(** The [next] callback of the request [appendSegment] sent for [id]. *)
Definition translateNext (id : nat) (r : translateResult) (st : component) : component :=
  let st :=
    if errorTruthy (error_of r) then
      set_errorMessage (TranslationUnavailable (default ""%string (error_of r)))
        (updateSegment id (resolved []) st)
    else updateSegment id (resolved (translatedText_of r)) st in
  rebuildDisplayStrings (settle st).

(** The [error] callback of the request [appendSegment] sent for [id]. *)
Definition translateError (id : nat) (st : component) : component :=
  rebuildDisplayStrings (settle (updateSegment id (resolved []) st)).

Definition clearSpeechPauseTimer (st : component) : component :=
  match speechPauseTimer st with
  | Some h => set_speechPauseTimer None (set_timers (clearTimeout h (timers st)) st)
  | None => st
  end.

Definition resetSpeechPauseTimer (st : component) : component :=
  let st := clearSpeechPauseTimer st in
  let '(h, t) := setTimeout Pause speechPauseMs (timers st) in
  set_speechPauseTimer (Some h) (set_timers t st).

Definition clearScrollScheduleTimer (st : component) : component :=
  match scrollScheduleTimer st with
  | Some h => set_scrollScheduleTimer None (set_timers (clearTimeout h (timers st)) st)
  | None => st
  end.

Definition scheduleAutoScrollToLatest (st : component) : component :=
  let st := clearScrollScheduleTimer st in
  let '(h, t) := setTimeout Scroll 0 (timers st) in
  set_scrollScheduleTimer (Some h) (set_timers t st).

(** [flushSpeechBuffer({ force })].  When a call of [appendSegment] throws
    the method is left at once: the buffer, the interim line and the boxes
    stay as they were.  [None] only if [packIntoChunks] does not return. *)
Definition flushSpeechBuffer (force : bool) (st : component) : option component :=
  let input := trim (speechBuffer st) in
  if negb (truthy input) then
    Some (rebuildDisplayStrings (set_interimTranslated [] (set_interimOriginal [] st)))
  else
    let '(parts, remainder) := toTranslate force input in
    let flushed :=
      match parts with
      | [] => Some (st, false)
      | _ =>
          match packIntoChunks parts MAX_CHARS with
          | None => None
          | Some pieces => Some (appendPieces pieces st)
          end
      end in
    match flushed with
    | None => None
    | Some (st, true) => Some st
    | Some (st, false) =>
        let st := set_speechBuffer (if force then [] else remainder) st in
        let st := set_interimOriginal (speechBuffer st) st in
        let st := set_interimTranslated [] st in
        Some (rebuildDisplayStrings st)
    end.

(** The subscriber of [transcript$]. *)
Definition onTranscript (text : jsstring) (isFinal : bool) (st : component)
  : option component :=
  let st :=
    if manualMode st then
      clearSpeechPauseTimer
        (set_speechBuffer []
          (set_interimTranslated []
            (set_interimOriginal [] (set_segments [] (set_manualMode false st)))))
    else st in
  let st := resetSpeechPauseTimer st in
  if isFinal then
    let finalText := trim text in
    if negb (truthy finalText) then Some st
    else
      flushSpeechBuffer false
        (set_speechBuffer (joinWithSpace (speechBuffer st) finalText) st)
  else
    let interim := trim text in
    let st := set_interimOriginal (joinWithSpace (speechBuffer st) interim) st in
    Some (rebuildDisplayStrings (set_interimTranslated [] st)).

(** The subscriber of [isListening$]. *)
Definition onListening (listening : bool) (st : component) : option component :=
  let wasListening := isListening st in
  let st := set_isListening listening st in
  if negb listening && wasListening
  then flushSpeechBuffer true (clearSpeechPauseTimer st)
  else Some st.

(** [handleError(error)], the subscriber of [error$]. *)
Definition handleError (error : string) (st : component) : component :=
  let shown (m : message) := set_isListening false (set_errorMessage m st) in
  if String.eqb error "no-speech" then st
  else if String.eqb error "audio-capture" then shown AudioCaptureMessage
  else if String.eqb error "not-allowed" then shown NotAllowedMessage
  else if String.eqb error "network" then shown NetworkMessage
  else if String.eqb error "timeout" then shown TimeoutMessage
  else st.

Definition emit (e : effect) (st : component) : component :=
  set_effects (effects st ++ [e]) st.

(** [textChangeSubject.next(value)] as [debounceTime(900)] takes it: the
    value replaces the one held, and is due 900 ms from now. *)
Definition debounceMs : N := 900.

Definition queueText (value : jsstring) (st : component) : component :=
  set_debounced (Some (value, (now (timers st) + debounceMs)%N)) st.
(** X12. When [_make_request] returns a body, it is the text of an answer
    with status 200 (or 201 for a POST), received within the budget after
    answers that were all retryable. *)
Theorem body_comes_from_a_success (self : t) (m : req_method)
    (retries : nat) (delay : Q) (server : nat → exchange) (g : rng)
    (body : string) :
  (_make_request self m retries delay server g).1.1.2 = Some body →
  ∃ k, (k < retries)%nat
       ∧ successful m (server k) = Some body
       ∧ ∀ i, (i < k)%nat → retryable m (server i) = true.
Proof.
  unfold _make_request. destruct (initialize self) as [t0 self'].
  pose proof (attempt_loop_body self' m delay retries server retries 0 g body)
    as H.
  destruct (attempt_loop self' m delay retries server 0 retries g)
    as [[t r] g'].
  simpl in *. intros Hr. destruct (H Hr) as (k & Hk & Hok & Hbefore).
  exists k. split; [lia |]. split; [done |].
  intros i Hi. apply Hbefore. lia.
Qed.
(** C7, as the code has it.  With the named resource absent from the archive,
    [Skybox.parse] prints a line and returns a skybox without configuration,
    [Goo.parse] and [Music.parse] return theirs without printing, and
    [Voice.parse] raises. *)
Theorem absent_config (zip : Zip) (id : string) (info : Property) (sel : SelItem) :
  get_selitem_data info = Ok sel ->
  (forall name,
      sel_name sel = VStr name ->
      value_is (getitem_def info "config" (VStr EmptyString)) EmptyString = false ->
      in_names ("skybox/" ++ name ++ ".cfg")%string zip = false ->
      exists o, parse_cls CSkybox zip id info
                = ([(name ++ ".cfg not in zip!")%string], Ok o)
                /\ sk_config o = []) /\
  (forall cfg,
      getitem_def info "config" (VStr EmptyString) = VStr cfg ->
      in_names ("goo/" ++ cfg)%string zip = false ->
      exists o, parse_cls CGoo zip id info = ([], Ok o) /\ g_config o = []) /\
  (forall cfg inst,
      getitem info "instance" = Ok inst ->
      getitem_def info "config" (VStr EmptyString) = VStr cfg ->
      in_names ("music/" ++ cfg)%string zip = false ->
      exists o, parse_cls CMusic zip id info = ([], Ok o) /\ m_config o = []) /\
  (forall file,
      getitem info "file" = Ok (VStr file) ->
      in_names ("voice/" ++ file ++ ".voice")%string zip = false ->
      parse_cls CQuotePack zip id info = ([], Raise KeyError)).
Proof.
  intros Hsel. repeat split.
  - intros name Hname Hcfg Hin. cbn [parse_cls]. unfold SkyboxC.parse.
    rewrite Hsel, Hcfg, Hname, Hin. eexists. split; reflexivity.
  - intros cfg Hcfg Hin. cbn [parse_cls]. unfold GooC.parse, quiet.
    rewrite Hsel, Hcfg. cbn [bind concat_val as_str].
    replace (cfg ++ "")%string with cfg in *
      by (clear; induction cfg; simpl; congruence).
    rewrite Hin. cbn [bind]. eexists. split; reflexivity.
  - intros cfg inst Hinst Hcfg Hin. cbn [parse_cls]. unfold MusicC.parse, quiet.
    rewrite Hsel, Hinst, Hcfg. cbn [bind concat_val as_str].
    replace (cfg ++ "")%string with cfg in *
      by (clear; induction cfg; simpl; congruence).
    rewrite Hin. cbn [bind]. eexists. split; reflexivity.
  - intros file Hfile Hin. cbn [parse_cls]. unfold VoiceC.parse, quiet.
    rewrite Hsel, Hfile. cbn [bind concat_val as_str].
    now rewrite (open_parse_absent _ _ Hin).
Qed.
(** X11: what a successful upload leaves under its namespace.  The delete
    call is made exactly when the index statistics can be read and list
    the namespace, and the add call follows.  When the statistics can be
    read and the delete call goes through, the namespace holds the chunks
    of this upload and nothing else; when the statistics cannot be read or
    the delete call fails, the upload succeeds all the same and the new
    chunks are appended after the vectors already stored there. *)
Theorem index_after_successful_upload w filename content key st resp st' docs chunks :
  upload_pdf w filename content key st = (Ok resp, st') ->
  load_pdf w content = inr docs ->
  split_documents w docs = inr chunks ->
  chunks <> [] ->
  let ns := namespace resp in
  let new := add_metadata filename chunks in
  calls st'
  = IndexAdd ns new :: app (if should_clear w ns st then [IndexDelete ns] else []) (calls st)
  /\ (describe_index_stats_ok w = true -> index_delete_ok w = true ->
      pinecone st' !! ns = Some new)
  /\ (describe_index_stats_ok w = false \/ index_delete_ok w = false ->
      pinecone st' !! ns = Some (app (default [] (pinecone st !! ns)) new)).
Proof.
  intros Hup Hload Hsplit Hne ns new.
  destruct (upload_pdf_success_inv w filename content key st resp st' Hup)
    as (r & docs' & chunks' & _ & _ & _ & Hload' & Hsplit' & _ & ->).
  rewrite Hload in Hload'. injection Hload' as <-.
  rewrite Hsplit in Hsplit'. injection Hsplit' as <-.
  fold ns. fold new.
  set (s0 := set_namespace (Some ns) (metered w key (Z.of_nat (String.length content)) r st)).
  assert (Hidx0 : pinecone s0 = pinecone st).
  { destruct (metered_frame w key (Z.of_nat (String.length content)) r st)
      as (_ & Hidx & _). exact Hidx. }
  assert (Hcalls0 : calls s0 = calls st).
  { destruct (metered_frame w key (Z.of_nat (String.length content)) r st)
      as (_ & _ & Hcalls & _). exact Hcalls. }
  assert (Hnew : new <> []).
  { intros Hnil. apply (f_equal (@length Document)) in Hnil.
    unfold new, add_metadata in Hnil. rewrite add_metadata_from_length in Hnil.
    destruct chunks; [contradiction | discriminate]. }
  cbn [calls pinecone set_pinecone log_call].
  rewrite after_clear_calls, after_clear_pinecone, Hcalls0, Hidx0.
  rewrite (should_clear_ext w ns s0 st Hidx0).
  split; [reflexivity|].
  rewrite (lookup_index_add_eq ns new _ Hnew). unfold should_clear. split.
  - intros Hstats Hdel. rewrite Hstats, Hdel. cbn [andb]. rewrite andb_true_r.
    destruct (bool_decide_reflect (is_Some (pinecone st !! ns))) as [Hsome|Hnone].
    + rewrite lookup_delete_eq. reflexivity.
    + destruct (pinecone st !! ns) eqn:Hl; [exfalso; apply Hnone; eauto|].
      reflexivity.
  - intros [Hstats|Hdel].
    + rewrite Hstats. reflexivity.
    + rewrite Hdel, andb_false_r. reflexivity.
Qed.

_REQUIRED ACTION_: Search the material above for the string "Hcfg". Show every line that holds it.

_ANSWER TO THIS EXERCISE_:
  - intros name Hname Hcfg Hin. cbn [parse_cls]. unfold SkyboxC.parse.
    rewrite Hsel, Hcfg, Hname, Hin. eexists. split; reflexivity.
  - intros cfg Hcfg Hin. cbn [parse_cls]. unfold GooC.parse, quiet.
    rewrite Hsel, Hcfg. cbn [bind concat_val as_str].
  - intros cfg inst Hinst Hcfg Hin. cbn [parse_cls]. unfold MusicC.parse, quiet.
    rewrite Hsel, Hinst, Hcfg. cbn [bind concat_val as_str].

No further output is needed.